Seul le Fils Bien-Aimé du Père nous redit que chacun de nous est un enfant bien-aimé du Père quand nous nous s’enracinons dans son Cœur transpercé, quand nous écoutons sa Parole, comme nous y invite le Père : « celui-ci est min fils bien-aimé, écoutez-le !). Jésus nous révèle notre vocation et notre identité profonde, nous indique ce à quoi le Père nous appelle personnellement au milieu de ces milliards d’êtres humains vivant sur cette planète qui a besoin d’être sauvegardée. Pour Jésus, ma petite vie n’est pas un détail, un point perdu de l’histoire du monde. Grâce et par son Fils Unique Jésus, le Père appelle chacun de nous par son prénom et me dit que je suis unique à ses yeux, que j’ai une valeur infinie pour lui ! Dans et par le baptême, chacun de nous devient le préféré, l’enfant bien-aimé du Père.
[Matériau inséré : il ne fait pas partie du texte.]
(* ===== verification/Sockets.v ===== *)
(** Control messages of UDP sockets on Linux: the segment size that the kernel
    is told and tells ([conn/gso_linux.go]), and the source address of an
    endpoint ([conn/sticky_linux.go]), over the layout of control messages that
    golang.org/x/sys/unix knows. *)
From S2P Require Import Prelude Checksum.

(** ** What golang.org/x/sys/unix provides *)

Record Cmsghdr := mkCmsghdr { h_Len : Z; h_Level : Z; h_Type : Z }.

Class Sys := {
  native : endian;
  SizeofCmsghdr : nat;
  SizeofInet4Pktinfo : nat;
  SizeofInet6Pktinfo : nat;
  CmsgLen : nat -> nat;
  CmsgSpace : nat -> nat;
  (** a header as it lies in memory *)
  cmsgBytes : Cmsghdr -> bytes;
  (** the header, the data and what comes after the first message; [None] is an error *)
  ParseOneSocketControlMessage : bytes -> option (Cmsghdr * bytes * bytes) }.

Class SysLaws `(Sys) := {
  length_cmsgBytes h : length (cmsgBytes h) = SizeofCmsghdr;
  header_pos : (0 < SizeofCmsghdr)%nat;
  CmsgLen_add n : CmsgLen n = (SizeofCmsghdr + n)%nat;
  CmsgSpace_ge n : (CmsgLen n <= CmsgSpace n)%nat;
  parse_message l t n data pad rest :
    length data = n -> length pad = (CmsgSpace n - CmsgLen n)%nat -> 0 <= l < 2 ^ 31 -> 0 <= t < 2 ^ 31 ->
    Z.of_nat n < 2 ^ 16 ->
    ParseOneSocketControlMessage (cmsgBytes (mkCmsghdr (Z.of_nat (CmsgLen n)) l t) ++ data ++ pad ++ rest)
    = Some (mkCmsghdr (Z.of_nat (CmsgLen n)) l t, data, rest);
  parse_shorter b h data rest :
    ParseOneSocketControlMessage b = Some (h, data, rest) -> (length rest < length b)%nat }.

Definition SOL_UDP : Z := 17.
Definition UDP_SEGMENT : Z := 103.
Definition UDP_GRO : Z := 104.
Definition IPPROTO_IP : Z := 0.
Definition IP_PKTINFO : Z := 8.
Definition IPPROTO_IPV6 : Z := 41.
Definition IPV6_PKTINFO : Z := 50.
Definition sizeOfGSOData : nat := 2.

(** ** The code *)

(** The control bytes of a message: a slice [b[:len]] of memory of its own. *)
Record oob := mkOob { o_mem : bytes; o_len : nat }.
Definition control (o : oob) : bytes := take (o_len o) (o_mem o).

(** The loops over the messages of [control]: what the first message that [f]
    takes gives, if no error comes before it. *)
Inductive scanned (A : Type) := Found (a : A) | NotFound | ScanError.
Arguments Found {A} a.
Arguments NotFound {A}.
Arguments ScanError {A}.

Section Sockets.
Context `{OS : Sys}.

Definition gsoControlSize : nat := CmsgSpace sizeOfGSOData.
Definition stickyControlSize : nat := CmsgSpace SizeofInet6Pktinfo.

(** Every message is shorter than what it is cut from, so the length of
    [control] is enough fuel. *)
Fixpoint scanLoop {A} (f : Cmsghdr -> bytes -> option A) (fuel : nat) (rem : bytes) : option (scanned A) :=
  match fuel with
  | O => None
  | S fuel =>
      if (SizeofCmsghdr <? length rem)%nat then
        match ParseOneSocketControlMessage rem with
        | None => Some ScanError
        | Some (hdr, data, rem) =>
            match f hdr data with
            | Some a => Some (Found a)
            | None => scanLoop f fuel rem
            end
        end
      else Some NotFound
  end.
Definition scan {A} (f : Cmsghdr -> bytes -> option A) (b : bytes) : option (scanned A) :=
  scanLoop f (S (length b)) b.

Definition isMessage (hdr : Cmsghdr) (level type : Z) : bool := (h_Level hdr =? level) && (h_Type hdr =? type).

(** The size in a message of this type. *)
Definition gsoData (type : Z) (hdr : Cmsghdr) (data : bytes) : option Z :=
  if isMessage hdr SOL_UDP type && (sizeOfGSOData <=? length data)%nat
  then Some (native_dec native (take sizeOfGSOData data)) else None.

(** [inl] is the size, 0 when there is none. *)
Definition getGSOSize (b : bytes) : option (Z + unit) :=
  r ← scan (gsoData UDP_GRO) b;
  Some (match r with Found n => inl n | NotFound => inl 0 | ScanError => inr tt end).

Definition setGSOSize (o : oob) (gsoSize : Z) : oob :=
  let existingLen := o_len o in
  let space := CmsgSpace sizeOfGSOData in
  if (length (o_mem o) - existingLen <? space)%nat then o
  else
    let hdr := mkCmsghdr (Z.of_nat (CmsgLen sizeOfGSOData)) SOL_UDP UDP_SEGMENT in
    let mem := copy_at (o_mem o) existingLen (cmsgBytes hdr) in
    let mem := copy_at mem (existingLen + CmsgLen 0) (native_enc native sizeOfGSOData gsoSize) in
    mkOob mem (existingLen + space).

(** The source that the first message with one of the two types gives: its
    header and its data, in a slice made for it. *)
Definition srcData (hdr : Cmsghdr) (data : bytes) : option bytes :=
  let keep (size : nat) := copy_at (copy_at (replicate (CmsgSpace size) 0) 0 (cmsgBytes hdr)) (CmsgLen 0) data in
  if isMessage hdr IPPROTO_IP IP_PKTINFO then Some (keep SizeofInet4Pktinfo)
  else if isMessage hdr IPPROTO_IPV6 IPV6_PKTINFO then Some (keep SizeofInet6Pktinfo)
  else None.

(** The [src] of an endpoint that had none; every caller passes a new one. *)
Definition getSrcFromControl (b : bytes) : option bytes :=
  r ← scan srcData b;
  Some (match r with Found src => src | NotFound | ScanError => [] end).

(** [append] within the capacity. *)
Definition setSrcControl (o : oob) (src : bytes) : oob :=
  if (length (o_mem o) <? length src)%nat then o
  else mkOob (copy_at (o_mem o) 0 src) (length src).

(** ** Lemmas *)

Lemma scanLoop_fuel {A} `{!SysLaws OS} (f : Cmsghdr -> bytes -> option A) fuel rem :
  (length rem < fuel)%nat -> exists r, scanLoop f fuel rem = Some r.
Proof.
  revert rem. induction fuel as [|fuel IH]; intros rem Hf; [lia|]. cbn [scanLoop].
  destruct (SizeofCmsghdr <? length rem)%nat; [|eauto].
  destruct (ParseOneSocketControlMessage rem) as [[[hdr data] rest]|] eqn:E; [|eauto].
  apply parse_shorter in E. destruct (f hdr data); [eauto|]. apply IH. lia.
Qed.

Lemma scan_total {A} `{!SysLaws OS} (f : Cmsghdr -> bytes -> option A) b : exists r, scan f b = Some r.
Proof. apply scanLoop_fuel. lia. Qed.

Lemma scanLoop_mono {A} (f : Cmsghdr -> bytes -> option A) n m b r :
  (n <= m)%nat -> scanLoop f n b = Some r -> scanLoop f m b = Some r.
Proof.
  revert m b. induction n as [|n IH]; intros m b Hnm E; [done|]. destruct m as [|m]; [lia|]. cbn [scanLoop] in *.
  destruct (SizeofCmsghdr <? length b)%nat; [|done].
  destruct (ParseOneSocketControlMessage b) as [[[hdr data] rest]|]; [|done].
  destruct (f hdr data); [done|]. apply IH; [lia|done].
Qed.

(** A message at the front, as [setGSOSize] and the kernel write it. *)
Definition message (l t : Z) (data pad : bytes) : bytes :=
  cmsgBytes (mkCmsghdr (Z.of_nat (CmsgLen (length data))) l t) ++ data ++ pad.

Definition messageOk (l t : Z) (data pad : bytes) : Prop :=
  0 <= l < 2 ^ 31 /\ 0 <= t < 2 ^ 31 /\ 0 < zlen data < 2 ^ 16 /\
  length pad = (CmsgSpace (length data) - CmsgLen (length data))%nat.

Lemma length_message `{!SysLaws OS} l t data pad :
  messageOk l t data pad -> length (message l t data pad) = CmsgSpace (length data).
Proof.
  intros (_ & _ & _ & Hp). unfold message. rewrite !length_app, length_cmsgBytes, Hp.
  pose proof (CmsgLen_add (length data)). pose proof (CmsgSpace_ge (length data)). lia.
Qed.

Lemma scan_message {A} `{!SysLaws OS} (f : Cmsghdr -> bytes -> option A) l t data pad rest :
  messageOk l t data pad ->
  scan f (message l t data pad ++ rest)
  = match f (mkCmsghdr (Z.of_nat (CmsgLen (length data))) l t) data with
    | Some a => Some (Found a)
    | None => scan f rest
    end.
Proof.
  intros Hm. pose proof (length_message _ _ _ _ Hm) as Hlen. destruct Hm as (Hl & Ht & Hd & Hp).
  pose proof (CmsgSpace_ge (length data)) as Hs. pose proof (CmsgLen_add (length data)) as Hc.
  unfold scan at 1. cbn [scanLoop]. rewrite length_app, Hlen.
  rewrite (proj2 (Nat.ltb_lt _ _)) by lia.
  unfold message. rewrite <- !(assoc_L app). rewrite parse_message by (done || lia).
  destruct (f _ data); [done|]. unfold scan.
  destruct (scanLoop_fuel f (S (length rest)) rest) as [r E]; [lia|]. rewrite E.
  eapply scanLoop_mono; [|exact E]. lia.
Qed.

Lemma scan_nil {A} `{!SysLaws OS} (f : Cmsghdr -> bytes -> option A) : scan f [] = Some NotFound.
Proof.
  unfold scan. cbn [scanLoop length]. pose proof header_pos. by rewrite (proj2 (Nat.ltb_ge _ _)) by lia.
Qed.

End Sockets.

(** ** A concrete instance: 64-bit little-endian Linux *)

Definition cmsgAlign (n : nat) : nat := ((n + 7) / 8 * 8)%nat.

Definition linuxParse (b : bytes) : option (Cmsghdr * bytes * bytes) :=
  let len := Z.to_nat (le_dec (slice 0 8 b)) in
  if (len <? 16)%nat || (length b <? len)%nat then None
  else Some (mkCmsghdr (le_dec (slice 0 8 b)) (le_dec (slice 8 12 b)) (le_dec (slice 12 16 b)),
             slice 16 len b, drop (cmsgAlign len) b).

Definition linuxSys : Sys := {|
  native := little;
  SizeofCmsghdr := 16;
  SizeofInet4Pktinfo := 12;
  SizeofInet6Pktinfo := 20;
  CmsgLen n := (16 + n)%nat;
  CmsgSpace n := (16 + cmsgAlign n)%nat;
  cmsgBytes h := le_enc 8 (h_Len h) ++ le_enc 4 (h_Level h) ++ le_enc 4 (h_Type h);
  ParseOneSocketControlMessage := linuxParse |}.

Lemma cmsgAlign_ge n : (n <= cmsgAlign n)%nat.
Proof. unfold cmsgAlign. pose proof (Nat.div_mod_eq (n + 7) 8). pose proof (Nat.mod_upper_bound (n + 7) 8). lia. Qed.

Lemma cmsgAlign_16 n : cmsgAlign (16 + n) = (16 + cmsgAlign n)%nat.
Proof. unfold cmsgAlign. replace (16 + n + 7)%nat with (n + 7 + 2 * 8)%nat by lia. rewrite Nat.div_add by lia. lia. Qed.

#[export] Instance linuxSys_laws : SysLaws linuxSys.
Proof.
  split; cbn [SizeofCmsghdr CmsgLen CmsgSpace cmsgBytes ParseOneSocketControlMessage linuxSys].
  - intros [? ? ?]. by rewrite !length_app, !length_le_enc.
  - lia.
  - done.
  - intros n. pose proof (cmsgAlign_ge n). lia.
  - intros l t n data pad rest Hd Hp Hl Ht Hn. pose proof (cmsgAlign_ge n) as Hge. cbn [h_Len h_Level h_Type].
    set (b1 := le_enc 8 _). set (b2 := le_enc 4 l). set (b3 := le_enc 4 t).
    assert (length b1 = 8%nat /\ length b2 = 4%nat /\ length b3 = 4%nat) as (L1 & L2 & L3) by (unfold b1, b2, b3; by rewrite !length_le_enc).
    rewrite <- !(assoc_L app). unfold linuxParse.
    rewrite (slice_app_first b1) by (done || lia). rewrite (slice_app_mid b1 b2) by lia.
    assert (E3 : slice 12 16 (b1 ++ b2 ++ b3 ++ data ++ pad ++ rest) = b3).
    { rewrite (assoc_L app b1). apply slice_app_mid; rewrite ?length_app; lia. }
    assert (le_dec b1 = Z.of_nat (16 + n) /\ le_dec b2 = l /\ le_dec b3 = t) as (-> & D2 & D3).
    { unfold b1, b2, b3. rewrite !le_dec_enc by (cbn; lia). done. }
    rewrite E3, D2, D3, Nat2Z.id.
    rewrite (proj2 (Nat.ltb_ge (16 + n) 16)) by lia.
    rewrite (proj2 (Nat.ltb_ge _ (16 + n))) by (rewrite !length_app; lia). cbn [orb].
    do 3 f_equal.
    + replace (b1 ++ b2 ++ b3 ++ data ++ pad ++ rest) with ((b1 ++ b2 ++ b3) ++ data ++ pad ++ rest) by (by rewrite <- !(assoc_L app)).
      apply slice_app_mid; rewrite ?length_app; lia.
    + rewrite cmsgAlign_16, !(assoc_L app). apply drop_app_length'. rewrite !length_app. lia.
  - intros b h data rest. unfold linuxParse. set (len := Z.to_nat _).
    destruct (Nat.ltb_spec len 16) as [|H1], (Nat.ltb_spec (length b) len) as [|H2]; cbn [orb]; try done.
    intros [= <- <- <-]. rewrite length_drop. pose proof (cmsgAlign_ge len). lia.
Qed.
Cette conscience d’être infiniment aimé de Dieu, quoiqu’il arrive, nous guérit de l’angoisse existentielle et de la tentation de penser que notre vie ne vaut rien ! Pour le Seigneur, personne ne pourra prendre ma place, car je suis irremplaçable et unique à ses yeux. Cela veut dire que je dois prendre ma vie au sérieux et l’enraciner dans le Cœur Sacré de Jésus. Lorsque Jésus est au centre de notre vie, quand nous sommes présents à Lui, parce que Lui est toujours présent à nous, alors nous découvrirons que nos vies, sont belles ont de la valeur et que la vie est tellement belle malgré nos fragilités, nos failles et nos calvaires.
Disciples du Christ transfiguré sur le Tabor, à la suite de Pierre, Jacques et Jean, le temps du carême nous invite à vivre en beauté les relations qui nous unissent en nous appuyant sur Jésus qui veut nous transfigurer chaque jour. Témoignons, en toute simplicité mais en vérité que Jésus comble et donne sens à notre vie. Alors, comme le dit Emmanuel Mounier, ce grand philosophe chrétien et Français, nous vivrons un tragique optimisme : tragique parce que le temps sont difficiles et que notre vie est parfois éprouvante ( c’est le cas de le dire avec ce que nous vivons depuis un an !), mais toujours optimistes parce que nous savons fermement que Jésus est la beauté, le Visage du Père et qu’Il rend belle chacune de nos vies, parce qu’Il nous a aimés jusqu’au bout, en donnant totalement sa vie afin qu’elle transfigure et resplendisse dans celle de chacun de nous. Amen.